It is important that you are well prepared for your hike; you should know exactly where you are going to, and take every precaution you can think of to help your hike progress smoothly with no unwanted hiccups. Many hikers go hiking with a partner, particularly if they are planning to complete a long-distance hike. Ensure you have a compass with you, even if you are planning to stick to a marked trail, just in case you get lost. You will need an ample supply of food and water. Check the weather too so know what gear you should be wearing - but remember - the weather can chance unexpectedly, so be prepared for all eventualities. Waterproof matches are a good idea, too, just in case a fire needs to be started.
A well-stocked first aid kit is an essential piece of kit for every hiker. Keep it stocked with bangades and antiseptic creams to clean up cuts and avoid infection. If you are unlikely to be able to seek help quickly, make sure you have researched how to dress wounds properly. Most trails have exit paths that lead towards main roads; knowing where the off-routes are is essential in the event that you are injured.

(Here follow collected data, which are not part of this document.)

(* ===== verification/Slices.v ===== *)
(** * Streaming: the slices of a file

    [Reader::Slices] of [media/streaming/media_streaming_reader.cpp]: the parts
    of a file that are in memory, by slices of 64 parts, with a header of the
    parts that came first; slices are read from the cache, filled with parts
    from the server, copied to the buffer of a player and written to the cache
    when others are used. The methods of a slice are functions of its parts.
    [None] is a failed [Expects], [Assert] or an index out of range; loops
    without a structural bound have fuel. *)

From S2P Require Import Prelude Tcp StateMonad SliceCache.

Definition kMaxPartsInHeader : nat := 64.
Definition kSlicesInMemory : nat := 2.
Definition kPreloadPartsAhead : Z := 8.
Definition kLoadFromRemoteMax : nat := 8.
Definition kReadFromCacheMax : nat := 2.

(** ** Vectors of a few numbers *)

(** [uint32(-1)], which ends them. *)
Definition kEnd : Z := 2 ^ 32 - 1.
Definition StackIntVector_new (Size : nat) : list Z := kEnd :: replicate (Size - 1) 0.

Definition is_value (x : Z) : bool := negb (x =? kEnd).
Definition add_int (value : Z) (v : list Z) : list Z * bool :=
  let i := partition_point is_value v in
  if (i =? length v)%nat then (v, false)
  else (<[S i := kEnd]> (<[i := value]> v), true).

Definition values (v : list Z) : list Z := take (partition_point is_value v) v.

(** ** A slice *)

Record Slice := mk_slice {
  parts : PartsMap; loadingFromCache : bool; loadedFromCache : bool; changedSinceCache : bool; fullInCache : bool }.
Definition Slice_new : Slice := mk_slice ∅ false false false false.

Definition set_parts (p : PartsMap) (s : Slice) : Slice :=
  mk_slice p (loadingFromCache s) (loadedFromCache s) (changedSinceCache s) (fullInCache s).
Definition set_loading (b : bool) (s : Slice) : Slice :=
  mk_slice (parts s) b (loadedFromCache s) (changedSinceCache s) (fullInCache s).
Definition set_loaded (b : bool) (s : Slice) : Slice :=
  mk_slice (parts s) (loadingFromCache s) b (changedSinceCache s) (fullInCache s).
Definition set_changed (b : bool) (s : Slice) : Slice :=
  mk_slice (parts s) (loadingFromCache s) (loadedFromCache s) b (fullInCache s).
Definition set_full (b : bool) (s : Slice) : Slice :=
  mk_slice (parts s) (loadingFromCache s) (loadedFromCache s) (changedSinceCache s) b.

(** What is there stays. *)
Definition processCacheData (d : PartsMap) (s : Slice) : option Slice :=
  if negb (loadingFromCache s) || loadedFromCache s then None
  else Some (set_loading false (set_loaded true (set_parts (parts s ∪ d) s))).

Definition addPart (offset : Z) (bytes : list Z) (s : Slice) : option Slice :=
  if bool_decide (is_Some (parts s !! offset)) then None
  else
    let s := set_parts (<[offset := bytes]> (parts s)) s in
    Some (if loadedFromCache s then set_changed true s else s).

(** Offsets that are not there, from [offset] on, [check] being the parts not
    before it. *)
Definition kOffsetsFuel : nat := 256.
Fixpoint offsetsLoop (fuel : nat) (check : list (Z * list Z)) (offset till : Z) (result : list Z) : option (list Z) :=
  match fuel with
  | O => None
  | S fuel =>
      if offset =? till then Some result else
      let check := drop (partition_point (fun x => x.1 <? offset) check) check in
      let next := wrapu 32 (offset + kPartSize) in
      if match check with x :: _ => x.1 =? offset | [] => false end then offsetsLoop fuel check next till result
      else
        let (result, ok) := add_int offset result in
        if ok : bool then offsetsLoop fuel check next till result else Some result
  end.

Definition offsetsFromLoader (from till : Z) (s : Slice) : option (list Z) :=
  let l := entries (parts s) in
  let after := partition_point (fun x => x.1 <=? from) l in
  offsetsLoop kOffsetsFuel (drop (after - 1) l) from till (StackIntVector_new kLoadFromRemoteMax).

Record PrepareFillResult := mk_prepare { offsets : list Z; range : list (Z * list Z); ready : bool }.
Definition PrepareFillResult_new : PrepareFillResult := mk_prepare (StackIntVector_new kLoadFromRemoteMax) [] true.

Definition prepareFill (from till : Z) (s : Slice) : option PrepareFillResult :=
  let fromOffset := from / kPartSize * kPartSize in
  let tillPart := (till + kPartSize - 1) / kPartSize in
  let preloadTillOffset := wrapu 32 ((tillPart + kPreloadPartsAhead) * kPartSize) in
  let l := entries (parts s) in
  let after := partition_point (fun x => x.1 <=? from) l in
  if (after =? 0)%nat then
    o <-? offsetsFromLoader fromOffset preloadTillOffset s ; Some (mk_prepare o [] false)
  else
    let start := drop (after - 1) l in
    let found := take (partition_point (fun x => x.1 <? till) start) start in
    let haveTill := FindNotLoadedStart found fromOffset in
    if haveTill <? till then
      o <-? offsetsFromLoader haveTill preloadTillOffset s ; Some (mk_prepare o [] false)
    else
      o <-? offsetsFromLoader (wrapu 32 (tillPart * kPartSize)) preloadTillOffset s ; Some (mk_prepare o found true).

(** ** All slices *)

Inductive HeaderMode := Unknown | Small | Good | Full | NoCache.
#[export] Instance HeaderMode_eq_dec : EqDecision HeaderMode.
Proof. solve_decision. Defined.

Inductive FillState := Success | WaitingCache | WaitingRemote | Failed.
#[export] Instance FillState_eq_dec : EqDecision FillState.
Proof. solve_decision. Defined.

Record Slices := mk_slices {
  data : list Slice; header : Slice; usedSlices : list nat; size : Z; headerMode : HeaderMode; allInCache : bool }.
Lemma in_slice_sound (o : Z) (s : Slices) : sound s -> on_grid o -> full = false ->
  (headerMode s = Unknown -> loadingFromCache (header s) = false) -> sound (in_slice o (part C S o) s).
Proof.
  intros [H1 H2 H3 H4 H5 H6 H7 H8 H9] Ho Ef Hl. pose proof (on_grid_slice o Ho) as [Hr Hm]. destruct Ho as [Ho _].
  pose proof (index_in o Ef Ho) as Hi. destruct (lookup_lt_is_Some_2 (data s) (index_of o)) as [x Hx]; [by rewrite H2|].
  assert (forall j y, alter (added (o - base (index_of o)) (part C S o)) (index_of o) (data s) !! j = Some y -> exists z, data s !! j = Some z
    /\ (y = z \/ j = index_of o /\ y = added (o - base (index_of o)) (part C S o) z)) as Hj.
  { intros j y. destruct (decide (j = index_of o)) as [->|Hne]; [rewrite list_lookup_alter, Hx|rewrite list_lookup_alter_ne by done].
    - rewrite decide_True by done. intros Ey. injection Ey as Ey. exists x. split; [done|right; by split].
    - intros Hy. exists y. split; [done|by left]. }
  assert (forall P : Slice -> Prop, (forall z, P z -> P (added (o - base (index_of o)) (part C S o) z)) -> Forall P (data s) ->
    Forall P (alter (added (o - base (index_of o)) (part C S o)) (index_of o) (data s))) as Hf.
  { intros P Hp Ha. apply Forall_lookup. intros j y Hy. rewrite Forall_lookup in Ha. destruct (Hj j y Hy) as (z & Hz & [->|[_ ->]]); eauto. }
  assert (Forall untouched (data s) -> Forall untouched (alter (added (o - base (index_of o)) (part C S o)) (index_of o) (data s))) as Hu.
  { apply Hf. intros z [? ?]. split; by rewrite ?added_loading, ?added_loaded. }
  assert (forall i h y z, y = z \/ i = index_of o /\ y = added (o - base (index_of o)) (part C S o) z -> applied h i z -> applied h i y) as Happ.
  { intros i h y z [->|[_ ->]]; [done|]. intros Ha o' Ho' Hin. rewrite added_parts. apply lookup_insert_is_Some'. right. by apply Ha. }
  split; try done; simpl.
  - by rewrite length_alter.
  - intros j y Hy. destruct (Hj j y Hy) as (z & Hz & [->|[-> ->]]); [by apply H4|].
    replace (part C S o) with (part C S (base (index_of o) + (o - base (index_of o)))) by (f_equal; lia).
    apply true_added; [unfold base; sizes; lia|lia|lia|done|by apply H4].
  - apply Hf; [|done]. intros z. apply added_flags.
  - unfold mode_ok in *. simpl. destruct (headerMode s); try done.
    + destruct H9 as (A1 & A2 & A3 & A4). split; [by apply Hu|]. split; [done|]. split; [by rewrite Hl|].
      intros i y Hy. destruct (Hj i y Hy) as (z & Hz & Hor). by apply (Happ i _ y z Hor), A4.
    + destruct H9 as (A1 & A2 & A3 & A5 & A4). split_and!; try done. intros y Hy. destruct (Hj _ _ Hy) as (z & Hz & Hor). destruct (A4 z Hz) as [B1 B2].
      assert (loadedFromCache y = loadedFromCache z) as -> by (destruct Hor as [->|[_ ->]]; [done|apply added_loaded]).
      split; [done|]. intros Hld. by apply (Happ 0%nat _ y z Hor), B2.
    + destruct H9. split; [done|by apply Hu].
Qed.
(** One part from the loader. *)
Lemma processLoadedPart_ok (p : Z * list Z) (r : Reader) : main r -> helper_results r = ∅ -> loadedParts r = [] ->
  (on_grid p.1 -> p.2 = part p.1) -> wp (processLoadedPart p) (fun _ r' => main r' /\ fed_with [p.1] r r' /\ streamingError r' = streamingError r) r.
Proof.
  intros H Hr Hl Hp. unfold processLoadedPart. apply wp_bind, wp_gets. unfold id. pose proof (mn_queue _ _ _ H) as Hq.
  destruct (offs_remove p.1 _ Hq) as [E2 Hoffs]. destruct (remove_ok p.1 _ Hq) as [Hq' _]. destruct (remove_value p.1 (loadingOffsets r)) as [q there]. simpl in *.
  apply wp_bind, wp_modify. assert (loaderSize r = S) as Esz by apply H. assert (results_fit C S ∅ (slices r)) as Hfit by (rewrite <- Hr; apply H). destruct there.
  - symmetry in E2. apply bool_decide_eq_true in E2. destruct (mn_loading _ _ _ H _ E2) as [Hg Ha]. rewrite (Hp Hg). apply wp_on_slices. eapply wp_mono.
    { apply processPart_ok; [done|apply (mn_sound _ _ _ H)|done|done|]. intros Eu. destruct (loadingFromCache _) eqn:El; [|done]. simpl in *.
      rewrite (mn_waits _ _ _ H Eu El) in E2. by apply not_elem_of_nil in E2. }
    intros [] s' [Hs' Hlike]. apply fed_gained in Hlike as G; [|done]. cbn [slices set_offsets] in *. split; [|split; [|done]].
    + assert (~ (headerMode (slices r) = Unknown /\ loadingFromCache (header (slices r)) = true)) as Hnot.
      { intros [Eu El]. rewrite (mn_waits _ _ _ H Eu El) in E2. by apply not_elem_of_nil in E2. }
      split; try (by apply H); try done; cbn [slices set_slices loadingOffsets set_offsets cacheHelper].
      * intros o [Ho Hne]%Hoffs. destruct (mn_loading _ _ _ H o Ho) as [? ?]. split; [done|]. by apply (gained_absent p.1 o (slices r)).
      * rewrite (gn_mode _ _ _ G), (gn_loading _ _ _ G). intros Eu El. by destruct Hnot.
      * rewrite (gn_mode _ _ _ G), (gn_loading _ _ _ G). intros Eu El Hne. destruct (gn_changed _ _ _ G) as [[E3 ->]|]; [|by apply (mn_header _ _ _ H); [| |by rewrite <- E3]|done].
        pose proof (sd_mode _ _ _ (mn_sound _ _ _ H)) as Hm. unfold mode_ok in Hm. rewrite Eu in Hm. destruct Hm as (_ & -> & _). by rewrite El.
      * rewrite (gn_mode _ _ _ G). apply (mn_helper _ _ _ H).
      * change (results_fit C S (helper_results r) s'). rewrite Hr. apply (gained_first p.1 (slices r)); [done|apply (mn_sound _ _ _ H)|done|apply Hg|done].
      * change (helper_results (set_slices s' (set_offsets q r))) with (helper_results r). by rewrite Hr.
    + split; [done| | | | | |]; cbn [slices set_slices loadingOffsets set_offsets streamingError].
      * by rewrite (gn_mode _ _ _ G), (gn_loading _ _ _ G).
      * apply (gn_good _ _ _ G).
      * intros i y Hy Hly. destruct (gn_slices _ _ _ G i y Hy) as (x & Hx & Ex & _). exists x. split; [done|congruence].
      * intros i y Hy Hly. destruct (gn_slices _ _ _ G i y Hy) as (x & Hx & _ & Ex & _ & Hxy). exists x. split_and!; [done|congruence|done].
      * by intros o [Ho _]%Hoffs.
      * intros He. split; [done|]. intros o [_ Hne]%Hoffs. by rewrite list_elem_of_singleton.
  - symmetry in E2. apply bool_decide_eq_false in E2. apply wp_ret. split; [|split; [|done]].
    + split; try (by apply H); try done; cbn [slices set_slices loadingOffsets set_offsets].
      * intros o [Ho _]%Hoffs. by apply (mn_loading _ _ _ H).
      * intros Eu El. pose proof (mn_waits _ _ _ H Eu El) as E0. destruct (offs q) as [|o k]; [done|].
        assert (o ∈ offs (loadingOffsets r)) as Ho by (apply Hoffs; left). rewrite E0 in Ho. by apply not_elem_of_nil in Ho.
      * intros o b [Ho _]%Hoffs. by apply (mn_clear _ _ _ H).
    + split; [done|done|done| | | |]; cbn [slices set_slices loadingOffsets set_offsets streamingError].
      * intros i y Hy Hly. by exists y.
      * intros i y Hy Hly. by exists y.
      * by intros o [Ho _]%Hoffs.
      * intros He. split; [done|]. intros o [_ Hne]%Hoffs. by rewrite list_elem_of_singleton.
Qed.

Lemma fed_with_refl (r : Reader) : fed_with [] r r.
Proof.
  split; try done; [intros i y Hy Hl; by exists y..|]. intros He. split; [done|]. intros o _. apply not_elem_of_nil.
Qed.

Lemma processParts_ok (l : list (Z * list Z)) (r : Reader) : main r -> helper_results r = ∅ -> loadedParts r = [] -> streamingError r = None ->
  (forall p, p ∈ l -> valid_part S p = true -> on_grid p.1 -> p.2 = part p.1) ->
  wp (processParts l) (fun b r' => main r' /\ fed_with l.*1 r r' /\ (b = false -> streamingError r' <> None)) r.
Proof.
  revert r. induction l as [|p l IH]; intros r H Hr Hl He Hp; [by apply wp_ret; split_and!; [|apply fed_with_refl|]|]. cbn [processParts].
  apply wp_bind, wp_gets. unfold id. assert (loaderSize r = S) as -> by apply H. destruct (valid_part S p) eqn:Ev; cbn [negb].
  - apply wp_bind. eapply wp_mono; [apply (processLoadedPart_ok p r H Hr Hl); intros Hg; apply Hp; [by left|done|done]|].
    intros [] r1 (H1 & F1 & E1). assert (rest r1 = rest r) as Er by apply F1. eapply wp_mono; [apply IH|].
    + done.
    + unfold helper_results in *. injection Er as _ -> _. done.
    + injection Er as _ _ -> _. done.
    + congruence.
    + intros q Hq. apply Hp. by right.
    + intros b r2 (H2 & F2 & E2). split_and!; [done|by apply (fed_with_cons _ _ r r1)|done].
  - apply wp_bind, wp_modify, wp_ret. split; [by split; try apply H|]. split; [|done]. split; try done; intros i y Hy Hly; by exists y.
Qed.
Lemma send_ok (o : Z) (r : Reader) : main r -> down r -> on_grid o -> wp (sendDownloaderRequest o) (fun _ r' => easy r r') r.
Proof.
  intros H Hd Ho. unfold sendDownloaderRequest. apply wp_bind, wp_gets, wp_bind.
  eapply (wp_mono _ (fun _ r1 => easy r r1)).
  { destruct (bool_decide_reflect (cacheHelper r = None)); [by apply wp_ret, easy_refl|by apply wait_ok]. }
  intros b r1 E1. apply wp_bind, wp_gets. unfold id. destruct (_ || _); [by apply wp_ret|]. apply wp_bind, wp_modify, wp_modify. apply (easy_trans r r1); [done|].
  apply (easy_calls r1 _ [Load o]); [apply E1|by destruct (es_down _ _ E1)|done|done|by apply Forall_singleton|by apply Forall_singleton].
Qed.

Lemma each_easy {A} (f : A -> M Reader unit) (l : list A) (r : Reader) : main r -> down r ->
  (forall x r, x ∈ l -> main r -> down r -> wp (f x) (fun _ r' => easy r r') r) -> wp (each f l) (fun _ r' => easy r r') r.
Proof.
  intros H Hd Hf. apply (wp_each (fun r' => easy r r')); [|by apply easy_refl]. intros x r1 Hx E1.
  eapply wp_mono; [apply Hf; [done|apply E1|apply E1]|]. intros [] r2 E2. by apply (easy_trans r r1).
Qed.

Lemma sends_ok (r : Reader) : main r -> down r -> wp sendDownloaderRequests (fun _ r' => easy r r') r.
Proof.
  intros H Hd. unfold sendDownloaderRequests. apply wp_bind, wp_gets. apply each_easy; [done|done|]. intros o r1 Ho H1 Hd1. apply send_ok; [done|done|].
  pose proof (down_offsets _ Hd) as Hw. rewrite Forall_forall in Hw. apply Hw. by apply subseteq_take in Ho.
Qed.

(** What came from the cache is taken, and the download is served. *)
Lemma processDownloader_ok (r : Reader) : main r -> down r -> wp processDownloaderRequests (fun _ r' => stepped C S r r' /\ filling r' = filling r
  /\ exists r1, took C S r r1 /\ calm r1 r') r.
Proof.
  intros H Hd. unfold processDownloaderRequests. apply wp_bind. eapply wp_mono; [by apply (processCacheResults_ok C S)|]. intros b r1 (T & Hd1 & _).
  pose proof (took_main _ _ _ _ H T) as H1.
  assert (wp (enqueueDownloaderOffsets ;;; checkForDownloaderReadyOffsets ;;; pruneDoneDownloaderRequests ;;;
    l <- gets offsetsForDownloader ;; match l with [] => ret tt | o :: _ => pruneDownloaderCache o ;;; sendDownloaderRequests end) (fun _ r' => easy r1 r') r1) as Hw.
  { apply wp_bind. eapply wp_mono; [by apply enqueue_ok|]. intros [] r2 E2. apply wp_bind. eapply wp_mono; [apply checked_ready; apply E2|]. intros [] r3 E3.
    apply wp_bind. eapply wp_mono; [apply pruneDone_ok; apply E3|]. intros [] r4 E4. pose proof (easy_trans _ _ _ E2 (easy_trans _ _ _ E3 E4)) as E5.
    apply wp_bind, wp_gets. destruct (offsetsForDownloader r4) as [|o l]; [by apply wp_ret|]. apply wp_bind.
    eapply wp_mono; [apply pruneCache_ok; apply E4|]. intros [] r5 E6. eapply wp_mono; [apply sends_ok; apply E6|]. intros [] r6 E7.
    by apply (easy_trans r1 r4), (easy_trans r4 r5). }
  eapply wp_mono; [exact Hw|]. intros [] r' [M D K [F L]]. destruct (tk_same _ _ _ _ T) as (_ & _ & _ & _ & _ & T2 & _). split_and!; [|congruence|by exists r1].
  split; [done|done|exists r1; split_and!; [done|done|by apply calm_steady]| |rewrite L; apply (tk_sleeping _ _ _ _ T)].
  destruct (cm_helper _ _ _ _ K) as [-> _]. by apply (took_results C S r).
Qed.

End Down.
(** ** The player comes and goes *)

Lemma core_less (w : World) (r r' : Reader) : core_at w r -> main r' -> down r' -> calls r' = calls r -> slices r' = slices r ->
  helper_results r' = helper_results r -> streamingError r' = streamingError r -> loadedParts r' = loadedParts r ->
  (forall o, o ∈ offs (loadingOffsets r') -> o ∈ offs (loadingOffsets r)) -> core_at w r'.
Proof.
  intros K Hm Hd Ec Es Er Ee Ep Ho. unfold ReaderFine.core_at in *. rewrite (settled w r (calls r)) in K by done. rewrite (settled w r' (calls r)) by done.
  destruct K as [K1 K2 K3 K4 K5 K6 K7 K8 K9 K10 K11 K12 K13 K14]. assert (held S (set_reader (set_calls [] r') (absorbed (calls r) w))) as K14'.
  { eapply (held_less S); [exact K14|done..|]. unfold world_results. simpl. change (helper_results (set_calls [] r')) with (helper_results r'). by rewrite Er. }
  unfold world_mode, world_header, world_results in *. simpl in *.
  split; unfold world_mode, world_header, world_results; simpl; rewrite ?Es, ?Ee, ?Ep; try done.
  - by split; try apply Hm.
  - by split; apply Hd.
  - intros g Hg. apply (get_ok_same C S (set_reader (set_calls [] r) (absorbed (calls r) w))); [| |by apply K5]; unfold world_mode, world_header; simpl; by rewrite Es.
  - change (helper_results (set_calls [] r')) with (helper_results r'). by rewrite Er.
  - change (helper_results (set_calls [] r')) with (helper_results r'). by rewrite Er.
  - change (helper_results (set_calls [] r')) with (helper_results r'). by rewrite Er.
  - intros He o Hin. by apply K10, Ho.
Qed.

Lemma safe_start (w : World) (r : Reader) : fine_at w r -> safe startStreaming w r.
Proof.
  intros Hf. destruct (fine_main C S _ _ Hf) as [Hm Hd]. apply (safe_then C S); [|intros r1; apply safe_refresh]. apply wp_modify. split.
  - apply (core_less w r); [apply Hf|by split; try apply Hm|by split; apply Hd|done..].
  - done.
  - intros f Hff. by destruct (fn_filling _ _ _ _ Hf f Hff) as [_ ?].
Qed.

Lemma safe_stop (b : bool) (w : World) (r : Reader) : fine_at w r -> sleeping r = false -> filling r = None -> safe (stopStreaming b) w r.
Proof.
  intros Hf Hs Hn. destruct (fine_main C S _ _ Hf) as [Hm Hd]. apply safe_gets. unfold id. rewrite Hs. apply wp_bind, wp_modify, wp_bind, wp_modify.
  set (r1 := set_waiting false (set_stop false r)). assert (fine_at w r1) as H1.
  { apply (fine_calm C S w r); [done| |by split; apply Hd|done]. split; try done. exists []. by rewrite app_nil_r. }
  apply safe_if; intros _; [by apply safe_ret|]. set (q := clear (loadingOffsets r)).
  assert (core_at w (set_active false r1)) as K2 by (apply (core_less w r1); [apply H1|by split; try apply Hm|by split; apply Hd|done..]).
  set (r2 := set_calls (calls r ++ [SetPriority 0]) (set_active false r1)). assert (core_at w r2) as K3.
  { apply (core_at_calm C S w (set_active false r1)); [done| |by split; apply Hd]. split; try done. exists [SetPriority 0]. split; [done|]. by split; apply Forall_singleton. }
  assert (core_at w (set_offsets q r2)) as K4.
  { apply (core_less w r2); [done| |by split; apply Hd|done..|by intros o ?%not_elem_of_nil].
    split; try (by apply Hm); try done; simpl; [split; [apply SSorted_nil|apply NoDup_nil_2|done]|by intros o ?%not_elem_of_nil|by intros o p ?%not_elem_of_nil]. }
  apply wp_bind, wp_modify, wp_bind, wp_bind, wp_gets, wp_modify, wp_bind, wp_modify. apply safe_served; [|done]. split; [exact K4|done|].
  intros f Hff. simpl in Hff. congruence.
Qed.

(** ** The header is read *)

Lemma done_absent (s : Slices) (o : Z) : sound s -> headerMode s = Unknown -> on_grid o -> absent S s o -> absent S (header_done S s) o.
Proof.
  intros Hs Eu Ho Ha. pose proof (absent_in_header C S size_bound o s Hs Ho) as Hh. unfold absent in *. destruct (full S); [done|]. split.
  - intros x. simpl. rewrite list_lookup_fmap. destruct (data s !! index_of o) as [y|] eqn:Ey; [|done]. intros [= <-]. destruct Ha as [A1 _]. by apply (A1 y).
  - intros _ _. by apply Hh.
Qed.

Lemma good_from_known (p : PartsMap) : good_from S p <> Unknown /\ good_from S p <> NoCache.
Proof. unfold good_from. by destruct (full S), (ComputeIsGoodHeader S p). Qed.

Lemma fine_core_world (w : World) : fine w -> core w.
Proof. intros [Ec Hf]. pose proof (fn_core _ _ _ _ Hf) as K. unfold ReaderFine.core_at in K. by rewrite settle_world in K. Qed.

(** Nothing is in the cache when no header was found. *)
Lemma done_held (w : World) (s' : Slices) : core w -> world_mode w = Unknown -> loadingFromCache (world_header w) = false ->
  sound s' -> headerMode s' <> Unknown -> held S (set_reader (set_slices s' (reader w)) w).
Proof.
  intros K Eu El Hs' Hm. pose proof (cr_held _ _ _ K) as H. destruct (hd_nothing _ _ H Eu El) as (e & He & Ee).
  destruct (hd_headed _ _ H Eu e He Ee) as [Hinc Hrest]. destruct (cr_looked _ _ _ K Eu El) as [_ Er].
  set (w' := set_reader _ w). assert (forall i o, (i < slice_count)%nat -> ~ stored S w' i o) as Hno.
  { intros i o Hi. unfold stored, holds, read_number, w'. simpl. destruct (isGoodHeader s' && (i =? 0)%nat).
    - intros (e' & p & He' & Hp & [b Hb]). rewrite He in He'. injection He' as <-. by rewrite (Hinc p Hp), lookup_empty in Hb.
    - intros (e' & He' & [b Hb]). by rewrite (Hrest i e' Hi He'), lookup_empty in Hb. }
  split; unfold world_mode, world_header, world_results in *; cbn [reader db set_reader w' slices set_slices loadingOffsets].
  - intros _ i y o Hy _ Hst. destruct (Hno i o); [|done]. rewrite <- (sd_count _ _ _ Hs'). by eapply lookup_lt_Some.
  - intros (_ & _ & Ef) o Ho. apply Hno. apply (index_in S size_bound); [done|]. by apply (mn_loading _ _ _ (cr_main _ _ _ K)).
  - intros _ i p o. change (helper_results (set_slices s' (reader w))) with (helper_results (reader w)). by rewrite Er, lookup_empty.
  - done.
  - done.
  - done.
Qed.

An ample supply of water will include enough water for your hike, as well as some extra water just in case you need it. Experienced hikers often invest in purification systems to save carrying extra weight. Drinking untreated water is never a good idea and could introduce a host of unfamiliar bacteria into your body.
You will need to know how to make a fire, particularly if you are camping-out; as well as providing warmth, fires also deter wild animals. If you are hurt, fires can also be used to signal your location to others in the vicinity, enabling them to find you.
Dressing properly will keep you safe; make sure you have rain gear, and are dressed in layers to enable you to adjust your clothing to surrounding temperatures. Wearing hiking shoes will save your feet from blisters and other injuries associated with walking for long periods in inadequate footwear.
Respect your surroundings
Leave everything exactly where it was when you found it; disturbing the land can result in rock or landslides, potentially endangering you and any other people or animals in the vicinity. In the same vein, leave plants and wildlife alone; do not eat any seeds or berries that you find on your path, even if they look familiar. Keep an eye out for warning signs, depending on where you are hiking, some signs may have overgrown or become hidden, but the hazards will still be there. Look out in particular for falling rock signs. You can see all the different types of signs here, courtesy of My Safety Signs. Wild animals may look cute, but do not approach them or endeavour to engage with them; to do so is likely to cause them stress, and put you in danger of being scratched or bitten. Some species carry rabies, making it even more important that you leave them alone.